The 19-year-old Lithuanian did not withdraw from the draft, as some thought he would, by the Monday deadline for international players.
Assuming the Cavs take Duke point guard Kyrie Irving with the first pick and Minnesota follows by selecting Arizona forward Derrick Williams, what Cleveland does at No. 4 could be largely dependent on what Utah does with the third pick.
If the Jazz takes a point guard like Kentucky’s Brandon Knight or UConn’s Kemba Walker, the Cavs could very well opt for Kentucky center Enes Kanter, a Turkey native who recently worked out for the team. If the Jazz takes Kanter, the Cavs might be looking at international players like Jan Vesely, Donatas Motiejunas or the 6-foot-11, 240-pound Valanciunas.
Of course, there’s also a decent chance the Cavs could forego the international route and take a college player, but Valanciunas has to be considered in the mix.
“That’s picking on upside,” NBA co-director of scouting Ryan Blake said of Cleveland taking Valanciunas at No. 4. “Offensively, he’s not ready, but the guy can rebound, block shots and set screens. He’s like a Joakim Noah. He’s a very good player with upside, but whoever picks him shouldn’t expect him to come (to the NBA) next season.”
Valanciunas does not have a contract buyout agreement in place with his current team, Lietuvos Rytas.
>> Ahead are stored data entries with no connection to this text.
(* ===== verification/GrpcTransactions.v ===== *)
(** * Transactions of the gRPC interface

    The conversion of the transactions of clients to the binary format of block
    items, from the module [types] of [concordium-node/src/grpc2.rs].  The types
    of transactions and their serialization are those of the library
    [concordium_base], which is a class here. *)

From stdpp Require Import base tactics list gmap strings option numbers.
From Stdlib Require Import ZArith.
From S2P Require Import Prelude Text Config GrpcTypes.

(** ** The library [concordium_base] *)

Inductive WasmVersion := WasmV0 | WasmV1.

(** [concordium_base::transactions::Payload], the variants that are used. *)
Inductive Payload :=
| DeployModulePayload (version : WasmVersion) (source : list byte)
| InitContractPayload (amount : Z) (mod_ref : list byte) (init_name : text) (param : list byte)
| UpdatePayload (amount : Z) (address : ContractAddress) (receive_name : text) (message : list byte)
| TransferPayload (to_address : list byte) (amount : Z)
| TransferWithMemoPayload (to_address : list byte) (memo : list byte) (amount : Z)
| RegisterDataPayload (data : list byte).

(** Signatures by key, and for accounts by credential. *)
Abbreviation KeySignatures := (gmap Z (list byte)).
Abbreviation AccountSignatures := (gmap Z KeySignatures).

(** [TransactionHeader] and [UpdateHeader]. *)
Record TransactionHeader := mkTransactionHeader {
  th_sender : list byte;
  th_nonce : Z;
  th_energy_amount : Z;
  th_payload_size : Z;
  th_expiry : Z;
}.
Record UpdateHeader := mkUpdateHeader {
  uh_seq_number : Z;
  uh_effective_time : Z;
  uh_timeout : Z;
  uh_payload_size : Z;
}.

(** [try_from] and [new] of the types with an invariant, the encoding of
    payloads, and the serialization of block items; [version_0] is that of the
    version of a [Versioned] item, and [serial_account_transaction] that of a
    block item, with its tag. *)
Class ConcordiumBase := {
  EncodedPayload : Type;
  encoded_payload_try_from : list byte -> option EncodedPayload;
  encode : Payload -> EncodedPayload;
  payload_bytes : EncodedPayload -> list byte;
  contract_name_valid : text -> bool;
  owned_receive_name_valid : text -> bool;
  parameter_valid : list byte -> bool;
  memo_valid : list byte -> bool;
  registered_data_valid : list byte -> bool;
  version_0 : list byte;
  serial_account_transaction :
    AccountSignatures -> TransactionHeader -> EncodedPayload -> list byte;
  serial_transaction_time : Z -> list byte;
  serial_update_header : UpdateHeader -> list byte;
  serial_update_signatures : KeySignatures -> list byte;
  compute_transaction_sign_hash : TransactionHeader -> EncodedPayload -> list byte;
}.

(** ** Messages *)

Inductive VersionedModuleSource := ModuleV0 (source : list byte) | ModuleV1 (source : list byte).

Inductive PayloadInput :=
| RawPayload (payload : list byte)
| DeployModule (module : option VersionedModuleSource)
| InitContract (amount : option Z) (module_ref : option (list byte)) (init_name : option text)
    (parameter : option (list byte))
| UpdateContract (amount : option Z) (address : option ContractAddress) (receive_name : option text)
    (parameter : option (list byte))
| Transfer (receiver : option (list byte)) (amount : option Z)
| TransferWithMemo (receiver : option (list byte)) (amount : option Z) (memo : option (list byte))
| RegisterData (data : list byte).

Record AccountTransactionHeader := mkAccountHeader {
  ah_sender : option (list byte);
  ah_sequence_number : option Z;
  ah_energy_amount : option Z;
  ah_expiry : option Z;
}.

(** [PreAccountTransaction]; the payload is a message with one optional field. *)
Record PreAccountTransaction := mkPreAccount {
  pre_header : option AccountTransactionHeader;
  pre_payload : option (option PayloadInput);
}.

(** Maps of signatures, in the order in which they are iterated over. *)
Abbreviation SignatureMap := (list (Z * list byte)).
Abbreviation AccountTransactionSignature := (list (Z * SignatureMap)).

Record UpdateInstructionHeader := mkUpdateInstructionHeader {
  ui_sequence_number : option Z;
  ui_effective_time : option Z;
  ui_timeout : option Z;
}.

Inductive SendBlockItemRequest :=
| AccountTransaction (transaction : PreAccountTransaction)
    (signature : option AccountTransactionSignature)
| CredentialDeployment (message_expiry : option Z) (payload : option (list byte))
| UpdateInstruction (signatures : option SignatureMap) (header : option UpdateInstructionHeader)
    (payload : option (option (list byte))).

(** ** Conversions *)

Section conversions.
Context `{ConcordiumBase}.

Definition invalid_argument {A} (what : string) : outcome A := fail_with Code.InvalidArgument what.
Definition validated {A} (valid : A -> bool) (what : string) (v : A) : outcome A :=
  if valid v then Ok v else invalid_argument what.
Definition has_32_bytes (v : list byte) : bool := bool_decide (length v = 32%nat).

(** [TryFrom<ModuleRef>], [TryFrom<InitName>], [TryFrom<ReceiveName>],
    [TryFrom<Parameter>], [TryFrom<Memo>], [TryFrom<RegisteredData>] and
    [TryFrom<AccountAddress>]. *)
Definition try_module_ref : list byte -> outcome (list byte) :=
  validated has_32_bytes "Unexpected module reference format.".
Definition try_init_name : text -> outcome text :=
  validated contract_name_valid "Invalid contract init name".
Definition try_receive_name : text -> outcome text :=
  validated owned_receive_name_valid "Invalid contract receive name".
Definition try_parameter : list byte -> outcome (list byte) :=
  validated parameter_valid "Invalid parameter".
Definition try_memo : list byte -> outcome (list byte) :=
  validated memo_valid "Memo is invalid because it is too big.".
Definition try_registered_data : list byte -> outcome (list byte) :=
  validated registered_data_valid "Invalid register data payload".
Definition try_account_address : list byte -> outcome (list byte) :=
  validated has_32_bytes "Unexpected account address format.".

(** [TryFrom<AccountTransactionPayload> for EncodedPayload]. *)
Definition encoded_payload (value : option PayloadInput) : outcome EncodedPayload :=
  payload ← require value;
  match payload with
  | RawPayload rp =>
      match encoded_payload_try_from rp with
      | Some p => Ok p
      | None => invalid_argument "Payload size exceeds maximum allowed."
      end
  | DeployModule dm =>
      module ← require dm;
      Ok (encode match module with
                 | ModuleV0 source => DeployModulePayload WasmV0 source
                 | ModuleV1 source => DeployModulePayload WasmV1 source
                 end)
  | InitContract amount module_ref init_name parameter =>
      amount ← require amount;
      mod_ref ← require module_ref ≫= try_module_ref;
      init_name ← require init_name ≫= try_init_name;
      param ← require parameter ≫= try_parameter;
      Ok (encode (InitContractPayload amount mod_ref init_name param))
  | UpdateContract amount address receive_name parameter =>
      amount ← require amount;
      address ← require address;
      receive_name ← require receive_name ≫= try_receive_name;
      message ← require parameter ≫= try_parameter;
      Ok (encode (UpdatePayload amount address receive_name message))
  | Transfer receiver amount =>
      to_address ← require receiver ≫= try_account_address;
      amount ← require amount;
      Ok (encode (TransferPayload to_address amount))
  | TransferWithMemo receiver amount memo =>
      to_address ← require receiver ≫= try_account_address;
      amount ← require amount;
      memo ← require memo ≫= try_memo;
      Ok (encode (TransferWithMemoPayload to_address memo amount))
  | RegisterData t =>
      data ← try_registered_data t;
      Ok (encode (RegisterDataPayload data))
  end.

(** [TryFrom<PreAccountTransaction> for (TransactionHeader, EncodedPayload)]. *)
Definition pre_account_transaction (value : PreAccountTransaction)
    : outcome (TransactionHeader * EncodedPayload) :=
  header ← require (pre_header value);
  payload ← require (pre_payload value);
  sender ← require (ah_sender header) ≫= try_account_address;
  nonce ← require (ah_sequence_number header);
  energy_amount ← require (ah_energy_amount header);
  expiry ← require (ah_expiry header);
  payload ← encoded_payload payload;
  let payload_size := Z.of_nat (length (payload_bytes payload)) in
  Ok (mkTransactionHeader sender nonce energy_amount payload_size expiry, payload).

(** [TryFrom<Signature>]. *)
Definition try_signature (value : list byte) : outcome (list byte) :=
  if Z.of_nat (length value) <=? 65535 then Ok value else invalid_argument "Signature is too large.".

Definition below (bound : Z) (what : string) (v : Z) : outcome Z :=
  if v <? bound then Ok v else invalid_argument what.

(** [TryFrom<AccountTransactionSignature>]. *)
Definition account_signatures (value : AccountTransactionSignature) : outcome AccountSignatures :=
  list_to_map <$>
    mapM (fun '(ci, m) =>
            ci ← below 256 "Invalid credential index." ci;
            cred_sigs ← mapM (fun '(ki, sig) =>
                                ki ← below 256 "Invalid key index." ki;
                                sig ← try_signature sig;
                                Ok (ki, sig)) m;
            Ok (ci, list_to_map cred_sigs)) value.

(** [TryFrom<SignatureMap> for UpdateInstructionSignature]. *)
Definition update_signatures (value : SignatureMap) : outcome KeySignatures :=
  list_to_map <$>
    mapM (fun '(k, sig) =>
            k ← below 65536 "Update key index too large." k;
            sig ← try_signature sig;
            Ok (k, sig)) value.

(** [SendBlockItemRequest::get_v0_format]. *)
Definition get_v0_format (request : option SendBlockItemRequest) : outcome (list byte) :=
  block_item ← require request;
  match block_item with
  | AccountTransaction at_ signature =>
      '(header, payload) ← pre_account_transaction at_;
      signature ← require signature ≫= account_signatures;
      Ok (version_0 ++ serial_account_transaction signature header payload)
  | CredentialDeployment message_expiry payload =>
      message_expiry ← require message_expiry;
      ac ← require payload;
      Ok (version_0 ++ Byte.x01 :: serial_transaction_time message_expiry ++ ac)
  | UpdateInstruction signatures header payload =>
      header ← require header;
      payload ← require payload ≫= require;
      if PROTOCOL_MAX_TRANSACTION_SIZE <? Z.of_nat (length payload)
      then invalid_argument "Update payload too large."
      else
        seq_number ← require (ui_sequence_number header);
        effective_time ← require (ui_effective_time header);
        timeout ← require (ui_timeout header);
        let header :=
          mkUpdateHeader seq_number effective_time timeout (u32_wrap (Z.of_nat (length payload))) in
        signatures ← require signatures ≫= update_signatures;
        Ok (version_0 ++ Byte.x02 :: serial_update_header header ++ payload
            ++ serial_update_signatures signatures)
  end.
End conversions.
Some reports have said it might require as much as $3 million, while others have said it won’t be nearly that high. The team that drafts Valanciunas can contribute as much as $500,000 toward it, but he would have to pay the rest.
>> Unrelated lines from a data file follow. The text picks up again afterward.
(* ===== verification/FloatFacts.v ===== *)
(** * Rounding of binary64: the limit on peers is not below the desired number

    The product of two normal numbers is rounded to nearest, so it is not
    below a number that the format represents if the exact product is not.
    This is what the computation of [max_allowed_nodes] relies on, which takes
    a percentage of at least 100 of the desired number of peers. *)

From stdpp Require Import base tactics list option numbers.
From Stdlib Require Import ZArith Floats.SpecFloat.
From S2P Require Import Prelude Config.

(** ** Shifting a mantissa to the right *)

Lemma shr_1_m mrs : 0 <= shr_m mrs -> shr_m (shr_1 mrs) = shr_m mrs / 2.
Proof.
  destruct mrs as [m r s]. cbn [shr_m]. intros H.
  destruct m as [|[p|p|]|p]; try done; cbn [shr_1 shr_m].
  - rewrite (Pos2Z.inj_xI p). apply (Z.div_unique _ _ _ 1); lia.
  - rewrite (Pos2Z.inj_xO p). apply (Z.div_unique _ _ _ 0); lia.
Qed.

Lemma shr_iter_m k : forall mrs, 0 <= shr_m mrs ->
  shr_m (iter_pos shr_1 k mrs) = shr_m mrs / 2 ^ Z.pos k.
Proof.
  induction k as [k IH|k IH|]; intros mrs H; cbn [iter_pos].
  - assert (H1 : 0 <= shr_m (shr_1 mrs)) by (rewrite shr_1_m by done; by apply Z.div_pos).
    assert (H2 : 0 <= shr_m (iter_pos shr_1 k (shr_1 mrs)))
      by (rewrite IH by done; apply Z.div_pos; lia).
    rewrite IH, IH, shr_1_m, !Z.div_div by (done || lia). f_equal.
    rewrite <- Z.pow_add_r, <- Z.pow_succ_r by lia. f_equal. lia.
  - assert (H2 : 0 <= shr_m (iter_pos shr_1 k mrs)) by (rewrite IH by done; apply Z.div_pos; lia).
    rewrite IH, IH, Z.div_div by (done || lia). f_equal.
    rewrite <- Z.pow_add_r by lia. f_equal. lia.
  - by apply shr_1_m.
Qed.

Lemma shr_spec mrs e k :
  0 <= shr_m mrs -> 0 <= k ->
  shr_m (shr mrs e k).1 = shr_m mrs / 2 ^ k /\ (shr mrs e k).2 = e + k.
Proof.
  intros H Hk. destruct k as [|k|k]; [|split; [by apply shr_iter_m|done]|lia].
  simpl. rewrite Z.div_1_r. lia.
Qed.

(** The number of digits of a mantissa. *)
Lemma Zdigits2_spec m k : 0 <= k -> 2 ^ k <= m < 2 ^ (k + 1) -> Zdigits2 m = k + 1.
Proof.
  intros Hk Hm. destruct m as [|p|p]; [lia| |lia]. simpl.
  rewrite <- (Z.log2_unique _ _ Hk Hm). clear.
  assert (E : digits2_pos p = Pos.size p) by (induction p; cbn; congruence).
  rewrite E. destruct p; cbn; lia.
Qed.

(** ** Rounding *)

Lemma round_nearest_even_bounds m l : m <= round_nearest_even m l <= m + 1.
Proof. destruct l as [|[]]; simpl; try destruct (Z.even m); lia. Qed.

(** Numbers of 53 digits or more, within the exponents of the format, are
    rounded to a number that is not below the first 53 digits. *)
Lemma binary_round_aux_ge m e k l :
  0 <= k -> 2 ^ 52 * 2 ^ k <= m < 2 ^ 53 * 2 ^ k -> -1000 <= e + k <= 900 ->
  exists m' e', binary_round_aux 53 1024 false m e l = S754_finite false m' e' /\
    2 ^ 52 <= Z.pos m' < 2 ^ 53 /\ e + k <= e' <= e + k + 1 /\ m / 2 ^ k <= Z.pos m' * 2 ^ (e' - (e + k)).
Proof.
  intros Hk Hm He. unfold binary_round_aux, shr_fexp.
  assert (Hf : forall d, -1000 <= d - 53 -> fexp 53 1024 d = d - 53) by (unfold fexp, emin; lia).
  rewrite (Zdigits2_spec m (52 + k)), Hf
    by (rewrite ?Z.pow_add_r by lia; change (2 ^ 1) with 2; change (2 ^ 53) with (2 ^ 52 * 2) in Hm; lia).
  replace (52 + k + 1 + e - 53 - e) with k by lia.
  pose proof (shr_spec (shr_record_of_loc m l) e k) as Hs.
  assert (El : shr_m (shr_record_of_loc m l) = m) by (by destruct l as [|[]]). rewrite El in Hs.
  destruct (shr _ e k) as [mrs e1]. cbn [fst snd] in Hs. destruct Hs as [Hs ->]; [lia..|].
  rewrite Hs. set (q := m / 2 ^ k) in *.
  assert (Hq : 2 ^ 52 <= q < 2 ^ 53).
  { unfold q. split; [apply Z.div_le_lower_bound|apply Z.div_lt_upper_bound]; lia. }
  clear Hm Hs. pose proof (round_nearest_even_bounds q (loc_of_shr_record mrs)) as Hr.
  set (q' := round_nearest_even q _) in *. clearbody q q'.
  set (j := if decide (q' = 2 ^ 53) then 1 else 0).
  assert (Hj : 0 <= j <= 1 /\ q' / 2 ^ j * 2 ^ j = q' /\
    2 ^ 52 <= q' / 2 ^ j < 2 ^ 53 /\ Zdigits2 q' = 53 + j).
  { unfold j. destruct (decide (q' = 2 ^ 53)) as [->|]; [by vm_compute|].
    rewrite Z.div_1_r, Z.mul_1_r, (Zdigits2_spec q' 52); lia. }
  clearbody j. destruct Hj as (Hj & Ej & Hn & ->). rewrite Hf by lia.
  replace (53 + j + (e + k) - 53 - (e + k)) with j by lia.
  pose proof (shr_spec (shr_record_of_loc q' loc_Exact) (e + k) j) as Hs. cbn [shr_record_of_loc shr_m] in Hs.
  destruct (shr _ (e + k) j) as [mrs2 e2]. cbn [fst snd] in Hs. destruct Hs as [-> ->]; [lia..|].
  destruct (q' / 2 ^ j) as [|m'|m'] eqn:Em; [lia| |lia].
  exists m', (e + k + j). rewrite (proj2 (Z.leb_le _ _)) by lia.
  replace (e + k + j - (e + k)) with j by lia. split_and!; [done|lia..].
Qed.

(** A normal number below 2^17 that is at least [z]. *)
Definition at_least (z : Z) (x : f64) : bool :=
  match x with
  | S754_finite false m e =>
      (2 ^ 52 <=? Z.pos m) && (Z.pos m <? 2 ^ 53) && (e <=? -36)
      && (z * 2 ^ (- e) <=? Z.pos m)
  | _ => false
  end.

Lemma at_least_finite z m e :
  at_least z (S754_finite false m e) = true <->
  2 ^ 52 <= Z.pos m < 2 ^ 53 /\ e <= -36 /\ z * 2 ^ (- e) <= Z.pos m.
Proof. cbn [at_least]. rewrite !andb_true_iff, !Z.leb_le, Z.ltb_lt. lia. Qed.

Lemma at_least_exponent z m e :
  0 < z -> Z.pos m < 2 ^ 53 -> e <= -36 -> z * 2 ^ (- e) <= Z.pos m -> -52 <= e.
Proof.
  intros Hz Hm He H. assert (- e < 53); [|lia].
  apply (Z.pow_lt_mono_r_iff 2); [lia..|]. nia.
Qed.

Lemma f64_mul_at_least d x y :
  0 < d < 2 ^ 16 -> at_least d x = true -> at_least 1 y = true ->
  d <= floor_as_uint 16 (f64_mul x y).
Proof.
  intros Hd Hx Hy.
  destruct x as [| | |[] m1 e1]; try done. destruct y as [| | |[] m2 e2]; try done.
  apply at_least_finite in Hx as (Hn1 & He1 & Hx), Hy as (Hn2 & He2 & Hy).
  pose proof (at_least_exponent d m1 e1 ltac:(lia) ltac:(lia) He1 Hx).
  pose proof (at_least_exponent 1 m2 e2 ltac:(lia) ltac:(lia) He2 Hy). unfold f64_mul, SFmul. cbn [xorb].
  rewrite Pos2Z.inj_mul.
  set (k := if decide (2 ^ 105 <= Z.pos m1 * Z.pos m2) then 53 else 52).
  assert (Hm : (k = 52 \/ k = 53) /\ 2 ^ 52 * 2 ^ k <= Z.pos m1 * Z.pos m2 < 2 ^ 53 * 2 ^ k).
  { unfold k. destruct (decide _); split; try nia. }
  clearbody k. destruct Hm as [Hk Hm].
  destruct (binary_round_aux_ge _ (e1 + e2) k loc_Exact ltac:(lia) Hm ltac:(lia))
    as (m' & e' & -> & _ & He & Hge).
  cbn [floor_as_uint f64_floor]. unfold saturate.
  enough (d <= Z.shiftl (Z.pos m') e') by (change (2 ^ 16) with 65536 in *; lia).
  rewrite Z.shiftl_div_pow2 by lia. apply Z.div_le_lower_bound; [lia|].
  assert (Hp : 2 ^ (- (e1 + e2 + k)) * d <= Z.pos m1 * Z.pos m2 / 2 ^ k).
  { apply Z.div_le_lower_bound; [lia|].
    rewrite Z.mul_assoc, <- Z.pow_add_r by lia.
    replace (k + - (e1 + e2 + k)) with (- e1 + - e2) by lia. rewrite Z.pow_add_r by lia. nia. }
  assert (Hs : 2 ^ (- (e1 + e2 + k)) = 2 ^ (- e') * 2 ^ (e' - (e1 + e2 + k)))
    by (rewrite <- Z.pow_add_r by lia; f_equal; lia).
  rewrite Hs in Hp. apply (Z.mul_le_mono_pos_r _ _ (2 ^ (e' - (e1 + e2 + k)))); lia.
Qed.

Lemma pos_iter_xO j p : Z.pos (Pos.iter xO p j) = Z.pos p * 2 ^ Z.pos j.
Proof.
  induction j as [|j IH] using Pos.peano_ind; [cbn; lia|].
  rewrite Pos.iter_succ, Pos2Z.inj_xO, IH, Pos2Z.inj_succ, Z.pow_succ_r; lia.
Qed.

Lemma f64_of_u16 d : 0 < d < 2 ^ 16 -> at_least d (f64_of_Z d) = true.
Proof.
  intros Hd. destruct d as [|p|p]; [lia| |lia]. unfold f64_of_Z, binary_normalize, binary_round.
  pose proof (Z.log2_spec (Z.pos p) ltac:(lia)) as Hl. pose proof (Z.log2_nonneg (Z.pos p)) as H0.
  assert (Hg : Z.log2 (Z.pos p) < 16) by (apply Z.log2_lt_pow2; lia).
  set (g := Z.log2 (Z.pos p)) in *. clearbody g. rewrite <- Z.add_1_r in Hl.
  pose proof (Zdigits2_spec _ _ H0 Hl) as Eg. cbn [Zdigits2] in Eg. rewrite Eg.
  assert (Ef : fexp 53 1024 (g + 1 + 0) = g - 52) by (unfold fexp, emin; lia). rewrite Ef.
  unfold shl_align. destruct (g - 52 - 0) as [|j|j] eqn:Ej; [lia..|].
  assert (Hm : Z.pos (Pos.iter xO p j) = Z.pos p * 2 ^ (52 - g)) by (rewrite pos_iter_xO; do 2 f_equal; lia).
  assert (Hp : 2 ^ 52 = 2 ^ g * 2 ^ (52 - g)) by (rewrite <- Z.pow_add_r by lia; f_equal; lia).
  rewrite Z.pow_add_r in Hl by lia. rewrite Hm.
  destruct (binary_round_aux_ge (Z.pos p * 2 ^ (52 - g)) (g - 52) 0 loc_Exact)
    as (m' & e' & -> & Hn & He & Hge); [lia|change (2 ^ 53) with (2 ^ 52 * 2); nia|lia|].
  apply at_least_finite. split; [done|]. split; [lia|].
  rewrite Z.div_1_r in Hge. apply (Z.mul_le_mono_pos_r _ _ (2 ^ (e' - (g - 52 + 0)))); [lia|].
  rewrite <- Z.mul_assoc, <- Z.pow_add_r by lia. by replace (- e' + (e' - (g - 52 + 0))) with (52 - g) by lia.
Qed.

Lemma percent_at_least p :
  100 <= p < 2 ^ 16 -> at_least 1 (f64_div (f64_of_Z p) (f64_of_Z 100)) = true.
Proof.
  intros Hp. pose proof (f64_of_u16 p ltac:(lia)) as H.
  destruct (f64_of_Z p) as [| | |[] m1 e1]; try done. apply at_least_finite in H as (Hn & He & Hm).
  pose proof (at_least_exponent p m1 e1 ltac:(lia) ltac:(lia) He Hm).
  assert (E100 : f64_of_Z 100 = S754_finite false 7036874417766400 (-46)) by (by vm_compute).
  rewrite E100. unfold f64_div, SFdiv, SFdiv_core_binary.
  rewrite (Zdigits2_spec (Z.pos m1) 52) by lia. change (Zdigits2 (Z.pos 7036874417766400)) with 53.
  assert (Ef : Z.min (fexp 53 1024 (52 + 1 + e1 - (53 + -46))) (e1 - -46) = e1 - 7) by (unfold fexp, emin; lia).
  rewrite Ef. replace (e1 - -46 - (e1 - 7)) with 53 by lia.
  cbv beta iota zeta. rewrite Z.shiftl_mul_pow2 by lia.
  pose proof (Z.div_eucl_eq (Z.pos m1 * 2 ^ 53) 7036874417766400) as Hq.
  pose proof (Z_mod_lt (Z.pos m1 * 2 ^ 53) 7036874417766400) as Hr. unfold Z.modulo in Hr.
  destruct (Z.div_eucl _ _) as [q r]. specialize (Hq ltac:(lia)). specialize (Hr ltac:(lia)). cbn [xorb].
  set (k := if decide (2 ^ 53 <= q) then 1 else 0).
  assert (Hk : (k = 0 \/ k = 1) /\ 2 ^ 52 * 2 ^ k <= q < 2 ^ 53 * 2 ^ k) by (unfold k; destruct (decide _); lia).
  clearbody k. destruct Hk as [Hk Hq2].
  destruct (binary_round_aux_ge q (e1 - 7) k (new_location 7036874417766400 r))
    as (m' & e' & -> & Hn' & He' & Hge); [lia|done|lia|].
  apply at_least_finite. split; [done|]. split; [lia|].
  assert (Hp7 : 2 ^ (7 - e1) = 2 ^ 7 * 2 ^ (- e1)) by (rewrite <- Z.pow_add_r by lia; f_equal; lia).
  assert (Hw : 100 * 2 ^ (- e1) <= Z.pos m1) by nia. assert (Hq1 : 2 ^ (7 - e1) <= q) by lia.
  apply (Z.mul_le_mono_pos_r _ _ (2 ^ (e' - (e1 - 7 + k)))); [lia|].
  etrans; [|exact Hge]. rewrite Z.mul_1_l, <- Z.pow_add_r by lia.
  apply Z.div_le_lower_bound; [lia|]. rewrite <- Z.pow_add_r by lia. etrans; [|exact Hq1].
  apply Z.pow_le_mono_r; lia.
Qed.

(** A percentage of at least 100 of a number of peers is at least that number. *)
Lemma percentage_of_peers d p :
  0 <= d < 2 ^ 16 -> 100 <= p < 2 ^ 16 ->
  d <= floor_as_uint 16 (f64_mul (f64_of_Z d) (f64_div (f64_of_Z p) (f64_of_Z 100))).
Proof.
  intros Hd Hp. pose proof (percent_at_least p Hp) as H.
  destruct (decide (d = 0)) as [->|].
  - by destruct (f64_div _ _) as [| | |[] ? ?].
  - apply f64_mul_at_least; [lia| |done]. apply f64_of_u16. lia.
Qed.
Valanciunas, who did not work out over the weekend when NBA scouts and front office executives viewed most of the top international prospects, can tell teams he’ll come to the league if he’s drafted by a certain pick, but there are no guarantees.
Spain’s Ricky Rubio made similar promises prior to the 2009 draft and was taken No. 5 by Minnesota, but did not sign with the Timberwolves until after the 2010-11 season.
“There are risk factors,” Blake said. “If you pick a player who has a buyout, if you can’t get him this year, maybe next year. If not next year, maybe the year after.”
The most notable international player to withdraw from the draft was Brazil’s Lucas Nogueira, a rail-thin 7-foot, 200-pounder. Some mock drafts had him going late in the first round, others not until late in the second. Nogueira, who doesn’t turn 19 until July 26, is currently playing in Spain.
• Latvia small forward Davis Bertans, another player who had considered withdrawing, stayed in the draft. There had been reports Bertans, projected as a late first-round or early second-round pick, would withdraw if an NBA team did not guarantee it would take him in the first round.